ABSTRACT
The countries of the Horn of Africa selected for study are Eritrea, Ethiopia, Somalia,
and Sudan.1 The selection is based on the substantive questions raised with respect
to variations in political violence and refugee situations in these countries. For
example, during the late 1960s and early 1970s, Sudan went through higher levels
of political violence and generated an estimated 240,000 refugees who sought
exile in neighboring countries (Akol 1987). The violence subsided as a result of
the 1972 Addis Ababa Accord and a significant number of Sudanese refugees were
repatriated. After the Sharia-an Islamic law that regulates individual as well as
public behavior-was adopted in 1983, violence erupted again and refugees in large
numbers sought asylum in many countries. At present, conflicts continue in many
parts of the country, and these are in addition to the protracted conflict in the southern
part of the country.
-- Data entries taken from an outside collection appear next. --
(* ===== verification/Types.v ===== *)
(** The vocabulary of the [common] crate: monotonic identifiers with
    checked arithmetic, node identities and the error hierarchy of the Halt
    Mandate. *)
From Stdlib Require Import Ascii.
From S2P Require Import Prelude Machine.

(** ** Errors (common/src/types/errors.rs)

    An error that carries a formatted message keeps the literal text of its
    format string; the interpolated values are left out. *)

Inductive ArithmeticError : Type :=
| Overflow (type_name : string)
| Underflow (type_name : string).

Inductive NodeError : Type :=
| Physical (msg : string)
| NotLeader (leader_hint : option N)
| Protocol (msg : string)
| Integrity (msg : string)
| Arithmetic (e : ArithmeticError).

(** [NodeError::is_fatal]. *)
Definition is_fatal (e : NodeError) : bool :=
  match e with
  | Protocol _ | Integrity _ | Arithmetic _ => true
  | Physical _ | NotLeader _ => false
  end.

Inductive ConsensusError : Type :=
| CE_NotLeader
| CE_LeaderUnknown
| CE_CommitTimeout (index : N)
| CE_Timeout
| CE_Poisoned
| CE_Internal (msg : string)
| CE_Terminated.

Inductive LogStorageError : Type :=
| LS_Persistence (msg : string)
| LS_Serialization (msg : string)
| LS_Deserialization (msg : string)
| LS_Invariant (msg : string)
| LS_Arithmetic (e : ArithmeticError).

Inductive FsmError : Type :=
| Fsm_Persistence (msg : string)
| Fsm_Serialization (msg : string)
| Fsm_Deserialization (msg : string)
| Fsm_Invariant (msg : string)
| Fsm_Arithmetic (e : ArithmeticError)
| Fsm_Poisoned.

(** [impl From<LogStorageError> for NodeError]. *)
Definition node_error_of_storage (e : LogStorageError) : NodeError :=
  match e with
  | LS_Persistence msg => Physical msg
  | LS_Serialization msg => Integrity msg
  | LS_Deserialization msg => Integrity msg
  | LS_Invariant msg => Protocol msg
  | LS_Arithmetic e => Arithmetic e
  end.

(** [impl From<FsmError> for NodeError]. *)
Definition node_error_of_fsm (e : FsmError) : NodeError :=
  match e with
  | Fsm_Persistence msg => Physical msg
  | Fsm_Serialization msg => Integrity msg
  | Fsm_Deserialization msg => Integrity msg
  | Fsm_Invariant msg => Protocol msg
  | Fsm_Arithmetic e => Arithmetic e
  | Fsm_Poisoned => Protocol "State machine is poisoned"
  end.

Inductive ParseIntError : Type := PI_Empty | PI_InvalidDigit | PI_PosOverflow.

Inductive IdentityError : Type :=
| InvalidNodeIdFormat (input : string) (source : ParseIntError)
| ReservedNodeId
| EmptyClusterId
| InvalidClusterId (id : string)
| InvalidClientId (msg : string)
| InvalidTraceId (msg : string).

#[global] Instance ArithmeticError_eq_dec : EqDecision ArithmeticError.
Proof. solve_decision. Defined.
#[global] Instance NodeError_eq_dec : EqDecision NodeError.
Proof. solve_decision. Defined.
#[global] Instance ConsensusError_eq_dec : EqDecision ConsensusError.
Proof. solve_decision. Defined.
#[global] Instance LogStorageError_eq_dec : EqDecision LogStorageError.
Proof. solve_decision. Defined.
#[global] Instance FsmError_eq_dec : EqDecision FsmError.
Proof. solve_decision. Defined.

(** ** Monotonic identifiers (common/src/types/consensus.rs)

    [LogIndex], [Term] and [SequenceId] wrap a [u64]; the model uses [N] and
    writes out the checks. *)
Abbreviation LogIndex := N (only parsing).
Abbreviation Term := N (only parsing).
Abbreviation SequenceId := N (only parsing).
Abbreviation NodeId := N (only parsing).

(** [impl Add<u64>], instantiated at the name the macro receives. *)
Definition newtype_add (type_name : string) (a b : N) : result ArithmeticError N :=
  ok_or (Overflow type_name) (checked_add a b).

Definition index_add : N → N → result ArithmeticError N := newtype_add "LogIndex".
Definition term_add : N → N → result ArithmeticError N := newtype_add "Term".
Definition seq_add : N → N → result ArithmeticError N := newtype_add "SequenceId".

(** [impl Sub<u64> for LogIndex]. *)
Definition index_sub (a b : N) : result ArithmeticError N :=
  ok_or (Underflow "LogIndex") (checked_sub a b).

Lemma newtype_add_Ok name a b c : newtype_add name a b = Ok c → c = a + b ∧ U64 c.
Proof.
  unfold newtype_add. destruct (checked_add a b) eqn:H; [|done].
  intros [= <-]. by apply checked_add_Some.
Qed.
Lemma newtype_add_exact name a b : U64 (a + b) → newtype_add name a b = Ok (a + b).
Proof. intros H. unfold newtype_add, checked_add. by rewrite (proj2 (N.ltb_lt _ _) H). Qed.
Lemma index_sub_Ok a b c : index_sub a b = Ok c → c = a - b ∧ b ≤ a.
Proof.
  unfold index_sub. destruct (checked_sub a b) eqn:H; [|done].
  intros [= <-]. by apply checked_sub_Some.
Qed.

(** ** Decimal text

    [u64::to_string] is stdpp's [pretty]; [str::parse::<u64>] accepts one
    leading plus sign and stops at the first digit that is not one or
    overflows. *)
Definition to_decimal (n : N) : string := pretty n.

Definition digit_value (c : Ascii.ascii) : option N :=
  let n := Ascii.N_of_ascii c in
  if (48 <=? n) && (n <=? 57) then Some (n - 48) else None.

Fixpoint parse_digits (acc : N) (l : list Ascii.ascii) : result ParseIntError N :=
  match l with
  | [] => Ok acc
  | c :: l' =>
      match digit_value c with
      | None => Err PI_InvalidDigit
      | Some d =>
          if acc * 10 + d <? u64_modulus then parse_digits (acc * 10 + d) l'
          else Err PI_PosOverflow
      end
  end.

Definition parse_u64 (s : string) : result ParseIntError N :=
  match String.list_ascii_of_string s with
  | [] => Err PI_Empty
  | c :: l =>
      if Ascii.eqb c "+"%char then
        match l with [] => Err PI_InvalidDigit | _ => parse_digits 0 l end
      else parse_digits 0 (c :: l)
  end.

Lemma digit_value_char d : d < 10 → digit_value (pretty_N_char d) = Some d.
Proof.
  intros Hd.
  assert (d = 0 ∨ d = 1 ∨ d = 2 ∨ d = 3 ∨ d = 4 ∨ d = 5 ∨ d = 6 ∨ d = 7 ∨ d = 8 ∨ d = 9)
    as Hcases by lia.
  by destruct_or! Hcases; subst d.
Qed.

Lemma parse_digits_pretty_go x s :
  U64 x →
  parse_digits 0 (String.list_ascii_of_string (pretty_N_go x s))
  = parse_digits x (String.list_ascii_of_string s).
Proof.
  revert s. induction (N.lt_wf_0 x) as [x _ IH]. intros s Hx.
  destruct (decide (0 < x)) as [Hpos|Hzero].
  - rewrite pretty_N_go_step by done.
    assert (x / 10 < x) by (apply N.div_lt; lia).
    rewrite IH; [|done|unfold U64 in *; lia].
    cbn [String.list_ascii_of_string parse_digits].
    rewrite digit_value_char by (by apply N.mod_lt).
    assert (x / 10 * 10 + x mod 10 = x) as ->.
    { rewrite N.mul_comm. symmetry. by apply N.div_mod. }
    by rewrite (proj2 (N.ltb_lt _ _) Hx).
  - assert (x = 0) as -> by lia. done.
Qed.

Lemma pretty_go_cons x s :
  0 < x → ∃ d s', d < 10 ∧ pretty_N_go x s = String (pretty_N_char d) s'.
Proof.
  revert s. induction (N.lt_wf_0 x) as [x _ IH]. intros s Hpos.
  rewrite pretty_N_go_step by done.
  destruct (decide (0 < x / 10)) as [Hp|Hz].
  - apply IH; [apply N.div_lt; lia|done].
  - assert (x / 10 = 0) as -> by lia. rewrite pretty_N_go_0.
    eexists _, _. split; [|done]. by apply N.mod_lt.
Qed.

Lemma parse_to_decimal n : U64 n → parse_u64 (to_decimal n) = Ok n.
Proof.
  intros Hn. unfold parse_u64, to_decimal, pretty, pretty_N.
  destruct (decide (n = 0)) as [->|Hne]; [done|].
  destruct (pretty_go_cons n "" ltac:(lia)) as (d & s' & Hd & Heq).
  pose proof (parse_digits_pretty_go n "" Hn) as Hgo. rewrite Heq in Hgo |- *.
  cbn [String.list_ascii_of_string] in *.
  assert (Ascii.eqb (pretty_N_char d) "+" = false) as ->.
  { destruct (Ascii.eqb_spec (pretty_N_char d) "+"); [|done].
    assert (digit_value "+"%char = Some d); [|done].
    rewrite <-e. by apply digit_value_char. }
  by rewrite Hgo.
Qed.

Lemma to_decimal_nonempty n : to_decimal n ≠ "".
Proof.
  unfold to_decimal, pretty, pretty_N. destruct (decide (n = 0)); [done|].
  destruct (pretty_go_cons n "" ltac:(lia)) as (d & s' & _ & ->). done.
Qed.

(** ** Node identity (common/src/types/identity.rs) *)

(** [NodeId::try_new]: zero is reserved. *)
Definition NodeId_try_new (id : N) : result IdentityError NodeId :=
  if id =? 0 then Err ReservedNodeId else Ok id.

(** [impl FromStr for NodeId]. *)
Definition NodeId_from_str (s : string) : result IdentityError NodeId :=
  id ← map_err (InvalidNodeIdFormat s) (parse_u64 s);
  NodeId_try_new id.

(** A value of type [NodeId]: a non-zero [u64]. *)
Definition valid_node_id (id : NodeId) : Prop := id ≠ 0 ∧ U64 id.
#[global] Instance valid_node_id_dec id : Decision (valid_node_id id).
Proof. unfold valid_node_id. apply _. Defined.

Record NodeIdentity : Type := mkIdentity {
  cluster_id : string;
  node_id : NodeId;
}.
#[global] Instance NodeIdentity_eq_dec : EqDecision NodeIdentity.
Proof. solve_decision. Defined.

Lemma NodeId_from_str_valid s id : NodeId_from_str s = Ok id → id ≠ 0.
Proof.
  unfold NodeId_from_str, NodeId_try_new. cbn.
  destruct (parse_u64 s) as [n|]; cbn; [|done].
  destruct (N.eqb_spec n 0); intros [= <-]. done.
Qed.

(** The text that a vote is persisted as reads back as the same node. *)
Lemma NodeId_text_roundtrip id :
  valid_node_id id → NodeId_from_str (to_decimal id) = Ok id.
Proof.
  intros [Hne Hid]. unfold NodeId_from_str. rewrite parse_to_decimal by done. cbn.
  unfold NodeId_try_new. by rewrite (proj2 (N.eqb_neq _ _) Hne).
Qed.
Therefore, Sudan has long struggled to hold itself together
Similarly, Ethiopia and Eritrea exhibit the necessary variations with respect to
political violence and refugee formations. As the severity of violence increased
virtually in every corner of the country in the late 1970s and all of the 1980s, the
regime of Mengistu resorted to an all out war against various groups to hold the
country together and this caused massive refugee outflows in every conceivable
direction. Thus, by the latter half of the 1980s, the number of refugees climbed to
more than a million.2 After the regime of Mengistu Haile Mariam was overthrown
and Eritrea became independent in 1991, relative peace was established and the
numbers decreased significantly. However, there still remained more than 300,000
Eritrean refugees in camps in Sudan at the end of 2001, some ten years after the
cessation of hostilities and the establishment of cordial relationships between Eritrea
and Ethiopia (USCR 2003). Unfortunately, the recent conflict between them has
caused the deaths of tens of thousands of combatants on both sides and the exile of
thousands of Eritrean refugees in Ethiopia. The necessary variations in conflict and
refugee formations are also found in Somalia. It was relatively peaceful until the
first half of the 1980s and had not generated refugees until the late 1980s. However,
with the violence of the late 1980s and the first half of the 1990s, it became one
of the major refugee-generating countries of the region. Like the governments in
Ethiopia and Sudan, the government of Siad Barre also resorted to brute force to
hold the country together. In sum, the political violence and refugee situations in the
countries of the Horn of Africa show enough variations across time not only within
a country but also between countries in the region. This makes each of the countries
appropriate cases to study the nexus of conflicts and refugee situations.